Interoperability Issues Hamper Open-Source Adoption

Peter Galli Avatar

Updated on:

While commercial open-source solutions are being broadly adopted, there are obstacles slowing that adoption, particularly around interoperability, the Open Solutions Alliance has found.

The Alliance, which was established in late 2006 by companies including CollabNet, SpikeSource, SourceForge.net and Unisys as a consortium to help drive the interoperability and adoption of open solutions, sponsored a series of five customer forums in the United States and Europe in 2007, which were attended by more than 100 customers, integrators and vendors. A summary report of the findings from those forums will be issued Dec. 12, which includes a list of the six most common interoperability issues attendees are experiencing.

Among these are centralized identity management, or single sign-on; data integration, including both real-time data synchronization and batch transfer; and portability, as customers want their solutions to work across different platforms, particularly the various Linux distributions and Windows.

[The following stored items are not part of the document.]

(* ===== verification/Client.v ===== *)
(** * The HTTP client ([src/net/client.rs])

    The requests a puller makes, each checked against the pinned peer before its
    body is read.  The network is the world of [Transport.v]; a nonce is what
    the operating system's generator answers. *)

From stdpp Require Import pretty.
From S2P Require Import Prelude Ordered External Toy Http Identity Text Op Registry Store Log Durable Pull Transport Relay Watch Socket Server.

Definition source_new (base : string) : HttpPullSource :=
  mk_source (trim_end_char "/"%char base) DEFAULT_PULL_LIMIT.
Definition with_limit (s : HttpPullSource) (limit : Z) : HttpPullSource := mk_source (base_url s) limit.

Section client.
Context `{Crypto, Postcard, !Wire BodyRepr, !Wire EnvelopeRepr, !Wire RelayResponse, !Wire IdentityResp,
          !Wire PullResponse, !Wire DevicesResp, StatusText} {W : Type} `{!HttpWorld W}.

(** A reply that is a success, or the error the client reports. *)
Definition success (reply : HttpReply) : result TransportError HttpReply :=
  if is_success (rep_status reply) then Ok reply
  else Err (HttpErr ("status " +:+ status_display (rep_status reply))).
Definition reply_bytes (reply : HttpReply) : result TransportError bytes :=
  map_err HttpErr (rep_body reply).

Definition decode_wire {A} `{!Wire A} (bs : bytes) : result TransportError A :=
  map_err (λ e, WireErr (pc_display e)) (from_bytes bs).

Definition get_bytes (w : W) (url : string) : result TransportError bytes * W :=
  let '(sent, w) := http_get w url [] in
  (reply ← map_err HttpErr sent; reply ← success reply; reply_bytes reply, w).

Definition fetch_identity (w : W) (source : HttpPullSource) : result TransportError IdentityResp * W :=
  let '(got, w) := get_bytes w (base_url source +:+ "/identity") in
  (bs ← got; decode_wire bs, w).

Definition fetch_head (w : W) (source : HttpPullSource) : result TransportError OrderKey * W :=
  let '(got, w) := get_bytes w (base_url source +:+ "/head") in
  (bs ← got; arr ← ok_or (vec_of_list 72 bs) (WireErr "head is not 72 bytes"); Ok (from_wire arr), w).

Definition watch_head (w : W) (source : HttpPullSource) (known : OrderKey) (wait : Z)
    : result TransportError OrderKey * W :=
  let url := base_url source +:+ "/watch?head=" +:+ encode_order_key known +:+ "&wait=" +:+ pretty wait in
  let '(sent, w) := http_get w url [] in
  (reply ← map_err HttpErr sent;
   reply ← success reply;
   bs ← reply_bytes reply;
   arr ← ok_or (vec_of_list 72 bs) (WireErr "watch head is not 72 bytes");
   Ok (from_wire arr), w).

Definition fetch_devices (w : W) (source : HttpPullSource) : result TransportError DevicesResp * W :=
  let '(got, w) := get_bytes w (base_url source +:+ "/devices") in
  (bs ← got; decode_wire bs, w).

(** A response header, present and readable. *)
Definition response_header (name : string) (reply : HttpReply) : result TransportError string :=
  value ← ok_or (header name (rep_headers reply)) (WireErr ("missing " +:+ name +:+ " response header"));
  ok_or (header_to_str value) (WireErr ("invalid " +:+ name +:+ " response header")).

Definition fetch_attested_devices (w : W) (source : HttpPullSource) (random : result string (barr 32))
    (expected_peer : DeviceId) (expected_public_key_sec1 : barr 33)
    : result TransportError DevicesResp * W :=
  match random with
  | Err e => (Err (HttpErr ("device-book nonce generation failed: " +:+ e)), w)
  | Ok nonce =>
      let '(sent, w) :=
        http_get w (base_url source +:+ "/devices") [(DEVICE_BOOK_NONCE_HEADER, encode_hex nonce)] in
      (reply ← map_err HttpErr sent;
       reply ← success reply;
       signature ← response_header DEVICE_BOOK_SIGNATURE_HEADER reply;
       bs ← reply_bytes reply;
       _ ← verify_device_book expected_peer expected_public_key_sec1 nonce bs signature;
       decode_wire bs, w)
  end.

(** ** The relay requests *)

(** The checks of [request_relay] on a reply. *)
Definition read_relay (local_identity : DeviceIdentity) (context : bytes) (request_bound : Z)
    (cursor : RelayCursor) (expected_peer : DeviceId) (expected_public_key_sec1 : barr 33)
    (max_entries : Z) (status_only : bool) (nonce : barr 32) (reply : HttpReply)
    : result TransportError RelayPage :=
  if decide (rep_status reply = NOT_FOUND ∨ rep_status reply = NOT_IMPLEMENTED)
  then Err (RelayRelayUnsupported (rep_status reply)) else
  reply ← success reply;
  signature ← response_header RELAY_SIGNATURE_HEADER reply;
  body ← reply_bytes reply;
  _ ← verify_relay_signature (device_id local_identity) expected_peer expected_public_key_sec1 context
        cursor request_bound nonce body signature;
  wire ← decode_wire body;
  decode_relay_response wire cursor max_entries status_only.

Definition request_relay (w : W) (local_identity : DeviceIdentity) (random : result string (barr 32))
    (url : string) (context request_context : bytes) (request_bound : Z) (cursor : RelayCursor)
    (expected_peer : DeviceId) (expected_public_key_sec1 : barr 33) (max_entries : Z) (status_only : bool)
    : result TransportError RelayPage * W :=
  match random with
  | Err e => (Err (HttpErr ("relay nonce generation failed: " +:+ e)), w)
  | Ok nonce =>
      let request_signature :=
        sign_relay_request local_identity request_context expected_peer (rc_epoch cursor)
          (rc_after cursor) request_bound nonce in
      let '(sent, w) := http_get w url (relay_headers local_identity nonce request_signature) in
      (reply ← map_err HttpErr sent;
       read_relay local_identity context request_bound cursor expected_peer expected_public_key_sec1
         max_entries status_only nonce reply, w)
  end.

Definition relay_url (source : HttpPullSource) (path : string) (cursor : RelayCursor) : string :=
  base_url source +:+ path +:+ "?epoch=" +:+ encode_hex (rc_epoch cursor)
    +:+ "&after=" +:+ pretty (rc_after cursor).
Definition relay_ops_url (source : HttpPullSource) (cursor : RelayCursor) : string :=
  relay_url source "/v2/ops" cursor +:+ "&limit=" +:+ pretty (src_limit source).

Definition fetch_relay_ops (w : W) (source : HttpPullSource) (local_identity : DeviceIdentity)
    (random : result string (barr 32)) (expected_peer : DeviceId) (expected_public_key_sec1 : barr 33)
    (cursor : RelayCursor) : result TransportError RelayPage * W :=
  request_relay w local_identity random (relay_ops_url source cursor) RELAY_OPS_SIGNING_CONTEXT
    RELAY_OPS_REQUEST_CONTEXT (src_limit source) cursor expected_peer expected_public_key_sec1
    (src_limit source) false.

Definition fetch_relay_head (w : W) (source : HttpPullSource) (local_identity : DeviceIdentity)
    (random : result string (barr 32)) (expected_peer : DeviceId) (expected_public_key_sec1 : barr 33)
    (cursor : RelayCursor) : result TransportError RelayPage * W :=
  request_relay w local_identity random (relay_url source "/v2/head" cursor) RELAY_HEAD_SIGNING_CONTEXT
    RELAY_HEAD_REQUEST_CONTEXT 0 cursor expected_peer expected_public_key_sec1 0 true.

Definition watch_relay_head (w : W) (source : HttpPullSource) (local_identity : DeviceIdentity)
    (random : result string (barr 32)) (expected_peer : DeviceId) (expected_public_key_sec1 : barr 33)
    (cursor : RelayCursor) (wait : Z) : result TransportError RelayPage * W :=
  let wait_millis := Z.min wait WATCH_MAX_WAIT in
  request_relay w local_identity random
    (relay_url source "/v2/watch" cursor +:+ "&wait=" +:+ pretty wait_millis)
    RELAY_WATCH_SIGNING_CONTEXT RELAY_WATCH_REQUEST_CONTEXT wait_millis cursor expected_peer
    expected_public_key_sec1 0 true.

(** [PullSource::pull] of [HttpPullSource] *)
Definition source_pull (w : W) (source : HttpPullSource) (since : OrderKey)
    : result TransportError (list SignedOp) * W :=
  let url := base_url source +:+ "/ops?since=" +:+ encode_order_key since +:+ "&limit="
               +:+ pretty (src_limit source) in
  let '(got, w) := get_bytes w url in
  (bs ← got;
   resp ← decode_wire bs;
   try_map (λ raw, map_err TransOp (op_from_bytes raw)) (pl_ops resp), w).

(** ** What an accepted answer proves *)

(** C24: A relay answer is authentic.  Against any network: a page that
    [request_relay] returns was decoded from a body that the pinned peer's key,
    which derives the expected peer id, signed low-S over this route, this
    caller, the cursor and bound asked and the nonce just drawn; and the page
    either resets a cursor the signed stream does not have, or carries
    consecutive entries after it, within the bounds asked. *)
Theorem relay_page_authentic (w : W) i random url context request_context bound cursor peer sec1
    max_entries status_only page w' :
  request_relay w i random url context request_context bound cursor peer sec1 max_entries status_only =
    (Ok page, w') →
  ∃ nonce key signature body wire,
    random = Ok nonce ∧ vk_from_sec1 sec1 = Some key ∧ device_id_of_key key = peer ∧
    normalize_s signature = None ∧
    vk_verify key (relay_response_signing_input context peer (device_id i) (rc_epoch cursor)
                     (rc_after cursor) bound nonce body) signature = true ∧
    from_bytes body = Ok wire ∧ decode_relay_response wire cursor max_entries status_only = Ok page ∧
    relay_page_ok cursor max_entries status_only page.
Proof.
  unfold request_relay. destruct random as [nonce|e]; [|done]. destruct (http_get _ _ _) as [sent w1].
  intros [= Hread _]. inv_bind Hread. unfold read_relay in Hread. case_decide; [done|].
  inv_bind Hread. inv_bind Hread. inv_bind Hread. inv_bind Hread. inv_bind Hread.
  destruct r3. apply verify_attested_sound in Hr3 as (key & signature & Hk & Hid & Hn & Hv).
  unfold decode_wire in Hr4. apply map_err_ok in Hr4.
  exists nonce, key, signature, r2, r4. split_and!; try done. by eapply decode_relay_response_ok.
Qed.

(** An attested device book likewise. *)
Lemma attested_devices_authentic (w : W) source random peer sec1 resp w' :
  fetch_attested_devices w source random peer sec1 = (Ok resp, w') →
  ∃ nonce key signature body,
    random = Ok nonce ∧ vk_from_sec1 sec1 = Some key ∧ device_id_of_key key = peer ∧
    normalize_s signature = None ∧
    vk_verify key (device_book_signing_input peer nonce body) signature = true ∧ from_bytes body = Ok resp.
Proof.
  unfold fetch_attested_devices. destruct random as [nonce|e]; [|done]. destruct (http_get _ _ _) as [sent w1].
  intros [= Hread _]. do 5 inv_bind Hread. destruct r3.
  apply verify_attested_sound in Hr3 as (key & signature & Hk & Hid & Hn & Hv).
  unfold decode_wire in Hread. apply map_err_ok in Hread. by exists nonce, key, signature, r2.
Qed.

(** A successful reply is read through its signature header and its body. *)
Lemma read_relay_reply i context bound cursor peer sec1 max_entries status_only nonce reply
    (signature : bytes) body :
  rep_status reply = OK → header RELAY_SIGNATURE_HEADER (rep_headers reply) = Some (encode_hex signature) →
  rep_body reply = Ok body →
  read_relay i context bound cursor peer sec1 max_entries status_only nonce reply =
    (_ ← verify_relay_signature (device_id i) peer sec1 context cursor bound nonce body (encode_hex signature);
     wire ← decode_wire body; decode_relay_response wire cursor max_entries status_only).
Proof.
  intros Hst Hh Hb. unfold read_relay, success, response_header, reply_bytes.
  rewrite Hst, decide_False by (by intros [?|?]). change (is_success OK) with true. cbn [mbind result_bind].
  rewrite Hh, Hb. cbn [ok_or mbind result_bind map_err]. by rewrite hex_visible.
Qed.
End client.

Dominic Sartorio, the president of OSA and lead author of the report, whose day job is director of product management for partner products at SpikeSource, told eWEEK that customers also want user interface customization and portal integration, so that integrated solutions have a consistent look and feel. In addition, customers want content management integration so that shared content can easily integrate with the same back-end content repository; and component compatibility, ensuring that a given version of one component works with a given version of another component, Sartorio said.

According to the alliance, larger enterprises consistently said business process orchestration remains an issue and they want to be able to integrate their solutions into an end-to-end business process, using SOA-style best practices.

They also want to be able to integrate the production management and monitoring of open solutions into the same management frameworks used to manage other IT applications and infrastructure, the summary report said.

Asked what is being done on the interoperability front, Sartorio said: “We believe the broader open-source community is doing too little. That’s why we exist. Left to their own devices, developers prefer to build new features and focus on the point solution where they have expertise. Open-source projects are only infrequently built from the ground up to have good interoperability hooks.”

If interoperability is not treated as a core feature, many potential users of open-source solutions will simply not adopt those products, resulting in less revenue opportunity and fewer engineering resources to fix the problem in later releases, Sartorio cautioned.

“This may sound like a chicken-and-egg problem, but vendors need to get interoperability right in Version 1 of their products. Clearly there’s a need for an organization to champion interoperability, to educate and to facilitate collective action,” he said.